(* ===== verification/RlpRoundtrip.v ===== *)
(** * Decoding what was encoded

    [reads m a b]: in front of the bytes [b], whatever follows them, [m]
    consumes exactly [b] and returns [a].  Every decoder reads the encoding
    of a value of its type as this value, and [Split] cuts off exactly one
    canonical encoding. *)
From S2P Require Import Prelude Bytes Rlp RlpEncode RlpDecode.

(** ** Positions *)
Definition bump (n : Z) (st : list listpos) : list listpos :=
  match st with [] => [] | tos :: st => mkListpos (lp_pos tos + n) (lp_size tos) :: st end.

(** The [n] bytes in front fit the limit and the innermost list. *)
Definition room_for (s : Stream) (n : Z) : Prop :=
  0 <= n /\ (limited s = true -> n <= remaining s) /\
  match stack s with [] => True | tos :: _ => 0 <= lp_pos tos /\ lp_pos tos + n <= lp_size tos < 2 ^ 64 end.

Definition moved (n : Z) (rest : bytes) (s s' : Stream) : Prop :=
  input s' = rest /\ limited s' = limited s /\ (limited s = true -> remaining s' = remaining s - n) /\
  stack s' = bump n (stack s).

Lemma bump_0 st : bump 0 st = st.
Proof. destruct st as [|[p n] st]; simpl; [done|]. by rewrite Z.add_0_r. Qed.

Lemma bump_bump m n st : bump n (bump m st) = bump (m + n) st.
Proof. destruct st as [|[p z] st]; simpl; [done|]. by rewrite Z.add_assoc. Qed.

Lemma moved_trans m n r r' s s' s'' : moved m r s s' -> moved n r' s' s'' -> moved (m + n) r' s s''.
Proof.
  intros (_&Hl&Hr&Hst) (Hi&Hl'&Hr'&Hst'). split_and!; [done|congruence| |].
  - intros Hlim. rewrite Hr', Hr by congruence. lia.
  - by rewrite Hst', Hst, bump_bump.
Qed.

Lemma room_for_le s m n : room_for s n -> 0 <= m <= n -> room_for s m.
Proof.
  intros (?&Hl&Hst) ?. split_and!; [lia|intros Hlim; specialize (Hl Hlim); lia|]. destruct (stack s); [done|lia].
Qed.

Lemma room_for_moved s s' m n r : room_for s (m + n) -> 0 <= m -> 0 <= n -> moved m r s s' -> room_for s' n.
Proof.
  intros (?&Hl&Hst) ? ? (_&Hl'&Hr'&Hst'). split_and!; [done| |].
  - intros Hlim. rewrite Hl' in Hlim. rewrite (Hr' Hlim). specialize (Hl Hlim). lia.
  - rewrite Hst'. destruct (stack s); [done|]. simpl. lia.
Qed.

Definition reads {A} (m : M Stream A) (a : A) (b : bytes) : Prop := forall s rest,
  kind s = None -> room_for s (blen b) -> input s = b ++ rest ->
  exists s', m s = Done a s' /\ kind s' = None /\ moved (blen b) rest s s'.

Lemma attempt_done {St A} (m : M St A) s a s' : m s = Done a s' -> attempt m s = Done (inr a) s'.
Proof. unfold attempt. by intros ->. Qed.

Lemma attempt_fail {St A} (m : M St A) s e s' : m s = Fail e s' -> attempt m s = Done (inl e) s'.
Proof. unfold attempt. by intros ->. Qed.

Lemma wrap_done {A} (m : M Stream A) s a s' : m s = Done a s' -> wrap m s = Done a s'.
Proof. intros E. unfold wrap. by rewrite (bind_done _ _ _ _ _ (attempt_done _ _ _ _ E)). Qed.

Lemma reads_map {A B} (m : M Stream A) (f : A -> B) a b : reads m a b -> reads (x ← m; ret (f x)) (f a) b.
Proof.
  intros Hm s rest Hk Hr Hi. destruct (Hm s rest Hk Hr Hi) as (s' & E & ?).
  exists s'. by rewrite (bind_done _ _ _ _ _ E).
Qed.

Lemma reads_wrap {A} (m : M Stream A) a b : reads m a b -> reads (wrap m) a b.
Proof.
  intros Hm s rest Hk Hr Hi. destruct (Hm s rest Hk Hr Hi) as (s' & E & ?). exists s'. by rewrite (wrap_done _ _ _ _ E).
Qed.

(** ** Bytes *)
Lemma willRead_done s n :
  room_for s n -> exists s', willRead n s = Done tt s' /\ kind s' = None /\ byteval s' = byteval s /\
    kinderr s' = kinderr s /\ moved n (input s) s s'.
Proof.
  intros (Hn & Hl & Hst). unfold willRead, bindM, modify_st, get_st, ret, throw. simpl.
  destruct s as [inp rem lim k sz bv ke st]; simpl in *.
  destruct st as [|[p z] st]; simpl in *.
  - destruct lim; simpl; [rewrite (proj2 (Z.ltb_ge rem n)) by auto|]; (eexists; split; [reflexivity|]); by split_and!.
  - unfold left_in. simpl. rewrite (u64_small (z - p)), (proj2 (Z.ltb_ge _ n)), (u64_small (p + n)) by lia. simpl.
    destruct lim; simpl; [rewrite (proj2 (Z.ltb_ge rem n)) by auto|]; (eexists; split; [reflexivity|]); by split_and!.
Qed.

==*==

## WHAT THE TASK ASKS:
Count every line of the listing holding the string "remaining". Reply with the total alone.

## WRITTEN RESPONSE:
2